As nonprofit senior services provider Catholic Eldercare continues its growth in northeast Minneapolis with the announcement of a new independent living senior apartment building, it's using the occasion to pause and honor its well-known co-founder— the late former Minneapolis Mayor Al Hofstede — by naming its expanding campus after him.

Catholic Eldercare expects to break ground this summer on a 65-unit, market-rate senior housing building to be located on the southeast corner of Broadway Avenue NE. and 2nd Street. It will mark the latest addition to a campus that already includes three assisted-living residences, an adult day-care program and a 50-bed skilled-nursing center.

The most recent project was a 20,000-square-foot addition to the nursing center, which created a 24-bed transitional-care unit featuring the new Streetcar Café and a rehabilitation wing to provide patient care after surgery or an illness. It opened late last year.

Now the addition of independent living apartments will complete a "continuum of care" range of living options all at one location, placing Catholic Eldercare among just a handful of Twin Cities providers able to make that claim within an urban setting.

The nonprofit's leaders say their goal is one that city leaders share: providing adequate senior housing within the city limits, thus enabling longtime residents to stay in their neighborhoods as they age. Indeed, the loss of seniors to the suburbs due to inadequate housing options has prompted the Minneapolis City Council to launch an initiative aimed at spurring a new senior development in all 13 wards by 2025.

Catholic Eldercare President and CEO Dan Johnson said the new residential building will be aimed squarely at current northeast Minneapolis residents with one- and two-bedroom market-rate apartments and a very modern emphasis on wellness, while also boasting trendy amenities such as a green roof, concierge services and scenic southern views of the Mississippi River and downtown.

"What this really is about is 'aging in community,' " he said. "We're not pulling you out and taking you to the suburbs, or taking you away from what you're comfortable with. Instead, we're providing you with everything you need right in the community you love. It's really too bad that we as a city don't do a better job at that.

"With the new apartments, we'll now have an option for seniors in our neighborhood who are still independent but are maybe tired of mowing the lawn and keeping up the maintenance on their homes."

While the nonprofit is looking to the future with the continuing campus build-out, it's also honoring its past with the decision to name the campus after a true son of Northeast: the "Albert J. Hofstede Care Center" will be official unveiled next month.

Hofstede, who died in September at 75, served two nonconsecutive terms as Minneapolis mayor in the 1970s, becoming the city's first Catholic mayor as well as its first from Northeast and its youngest. Housing was one of his keenest interests. Hofstede and Sister Ruth Rolland co-founded Catholic Eldercare to answer the need for a skilled-nursing facility in the neighborhood.

That first facility was completed in 1983, incorporating both new construction as well as a 1959-built classroom wing of the former St. Anthony of Padua High School.

The late mayor's wife, Emma Hofstede, is participating in the naming ceremony.

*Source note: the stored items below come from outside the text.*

(** Keys and initialisation vectors: a pointer into memory and a length. *)
Record odp_crypto_key_t := Key { k_data : Z; k_length : Z }.
Record odp_crypto_data_range_t := Range { r_offset : Z; r_length : Z }.
Record odp_crypto_session_params_t := SesParams {
  par_op : odp_crypto_op_t; auth_cipher_text : bool; cipher_alg : odp_cipher_alg_t; cipher_key : odp_crypto_key_t; iv : odp_crypto_key_t;
  auth_alg : odp_auth_alg_t; auth_key : odp_crypto_key_t; par_compl_queue : Z; par_output_pool : Z }.
Record odp_crypto_op_params_t := OpParams {
  session : Z; ctx : Z; pkt : Z; out_pkt : Z; override_iv_ptr : Z; hash_result_offset : Z; cipher_range : odp_crypto_data_range_t;
  auth_range : odp_crypto_data_range_t }.
(** [ok], [ctx], [pkt], and the algorithm errors; hardware errors are always none. *)
Record odp_crypto_op_result_t := OpResult { ok : bool; res_ctx : Z; res_pkt : Z; cipher_status : odp_crypto_alg_err_t; auth_status : odp_crypto_alg_err_t }.

(** The functions a session points to, and the keys they use.  [UNSET] is NULL. *)
Inductive cipher_func :=
  | UNSET | NULL_CIPHER | DES (enc : bool) (k1 k2 k3 : list Z) | AES (enc : bool) (key : list Z) | AES_GCM (enc : bool) (key : list Z) (ivlen : Z).
Inductive auth_func := UNSET_AUTH | NULL_AUTH | MD5 (gen : bool) (key : list Z) (bytes : Z) | SHA256 (gen : bool) (key : list Z) (bytes : Z).

Record odp_crypto_generic_session_t := Ses {
  next : Z; op : odp_crypto_op_t; do_cipher_first : bool; compl_queue : Z; output_pool : Z; iv_data : Z; iv_len : Z; cipher : cipher_func; auth : auth_func }.
Definition zero_session : odp_crypto_generic_session_t := Ses 0 ODP_CRYPTO_OP_ENCODE false 0 0 0 0 UNSET UNSET_AUTH.
Definition set_next (n : Z) (s : odp_crypto_generic_session_t) : odp_crypto_generic_session_t :=
  Ses n (op s) (do_cipher_first s) (compl_queue s) (output_pool s) (iv_data s) (iv_len s) (cipher s) (auth s).

Record odp_crypto_global_t := Glob { free : Z; sessions : list odp_crypto_generic_session_t }.
Definition get_session (h : Z) (g : odp_crypto_global_t) : option odp_crypto_generic_session_t := zget (sessions g) (h - 1).
Definition put_session (h : Z) (s : odp_crypto_generic_session_t) (g : odp_crypto_global_t) : option odp_crypto_global_t :=
  l ← zset (sessions g) (h - 1) s; Some (Glob (free g) l).

(** ** OpenSSL *)

Class OpenSSL := {
  hmac_md5 : list Z -> list Z -> list Z;
  hmac_sha256 : list Z -> list Z -> list Z;
  des_ede3_cbc : bool -> list Z -> list Z -> list Z -> list Z -> list Z -> list Z;
  aes_cbc : bool -> list Z -> list Z -> list Z -> list Z;
  (** key, length and bytes of the vector, data in front, text, data behind *)
  gcm_encrypt : list Z -> Z -> list Z -> list Z -> list Z -> list Z -> list Z * list Z;
  (** the text, and the result of [EVP_DecryptFinal_ex] for a tag *)
  gcm_decrypt : list Z -> Z -> list Z -> list Z -> list Z -> list Z -> list Z -> list Z * Z
}.

(** Memory of the application, packets, queues. *)
Class CryptoWorld (W : Type) := {
  c_read : Z -> nat -> W -> option (list Z);
  c_data : Z -> W -> option (list Z);
  c_set_data : Z -> list Z -> W -> W;
  c_packet_len : Z -> W -> option Z;
  c_packet_alloc : Z -> Z -> W -> option (Z * W);
  c_copy_to_packet : Z -> Z -> Z -> W -> option W;
  c_copy_md : Z -> Z -> W -> option W;
  c_packet_free : Z -> W -> option W;
  c_set_compl : Z -> bool -> W -> option W;
  c_is_compl : Z -> W -> option bool;
  c_set_op_result : Z -> Z * odp_crypto_op_result_t -> W -> option W;
  c_op_result : Z -> W -> option (Z * odp_crypto_op_result_t);
  c_queue_enq : Z -> Z -> W -> option (Z * W)
}.

(** ** Sessions *)

Definition alloc_session (g : odp_crypto_global_t) : option (Z * odp_crypto_global_t) :=
  let h := free g in
  if h =? 0 then Some (0, g) else s ← get_session h g; Some (h, Glob (next s) (sessions g)).
Definition free_session (h : Z) (g : odp_crypto_global_t) : option odp_crypto_global_t :=
  s ← get_session h g; g ← put_session h (set_next (free g) s) g; Some (Glob h (sessions g)).

Section crypto.
Context {W : Type} `{OpenSSL} `{CryptoWorld W}.
Implicit Types (w : W) (g : odp_crypto_global_t).

(** The cipher of a session, and its key; [None] inside is an error. *)
Definition process_aes_params (params : odp_crypto_session_params_t) w : option (option cipher_func) :=
  if negb ((k_length (iv params) =? 0) || (k_length (iv params) =? 16)) then Some None
  else key ← c_read (k_data (cipher_key params)) 16 w; Some (Some (AES (bool_decide (par_op params = ODP_CRYPTO_OP_ENCODE)) key)).
Definition process_aes_gcm_params (params : odp_crypto_session_params_t) w : option (option cipher_func) :=
  if negb (k_length (cipher_key params) =? 16) then Some None
  else key ← c_read (k_data (cipher_key params)) 16 w; Some (Some (AES_GCM (bool_decide (par_op params = ODP_CRYPTO_OP_ENCODE)) key (k_length (iv params)))).
Definition process_des_params (params : odp_crypto_session_params_t) w : option (option cipher_func) :=
  if negb ((k_length (iv params) =? 0) || (k_length (iv params) =? 8)) then Some None
  else
    let p := k_data (cipher_key params) in
    k1 ← c_read p 8 w; k2 ← c_read (p + 8) 8 w; k3 ← c_read (p + 16) 8 w;
    Some (Some (DES (bool_decide (par_op params = ODP_CRYPTO_OP_ENCODE)) k1 k2 k3)).
Definition process_md5_params (params : odp_crypto_session_params_t) (bits : Z) w : option auth_func :=
  key ← c_read (k_data (auth_key params)) 16 w; Some (MD5 (bool_decide (par_op params = ODP_CRYPTO_OP_ENCODE)) key (bits `div` 8)).
Definition process_sha256_params (params : odp_crypto_session_params_t) (bits : Z) w : option auth_func :=
  key ← c_read (k_data (auth_key params)) 32 w; Some (SHA256 (bool_decide (par_op params = ODP_CRYPTO_OP_ENCODE)) key (bits `div` 8)).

She said that while her husband would have been happy with the honor, he would likely savor the moment for just a bit before charging on to the next project.

"He and Sister Ruth Rolland had the ideas and they were always thinking forward," she said. "Al always was thinking, 'What next?' For instance, first he did the nursing home, then the assisted-living units, then new housing at St. Hedwig's Church. In that way, he was a visionary."

Don Jacobson is a freelance writer based in St. Paul. He is the former editor of the Minneapolis-St. Paul Real Estate Journal.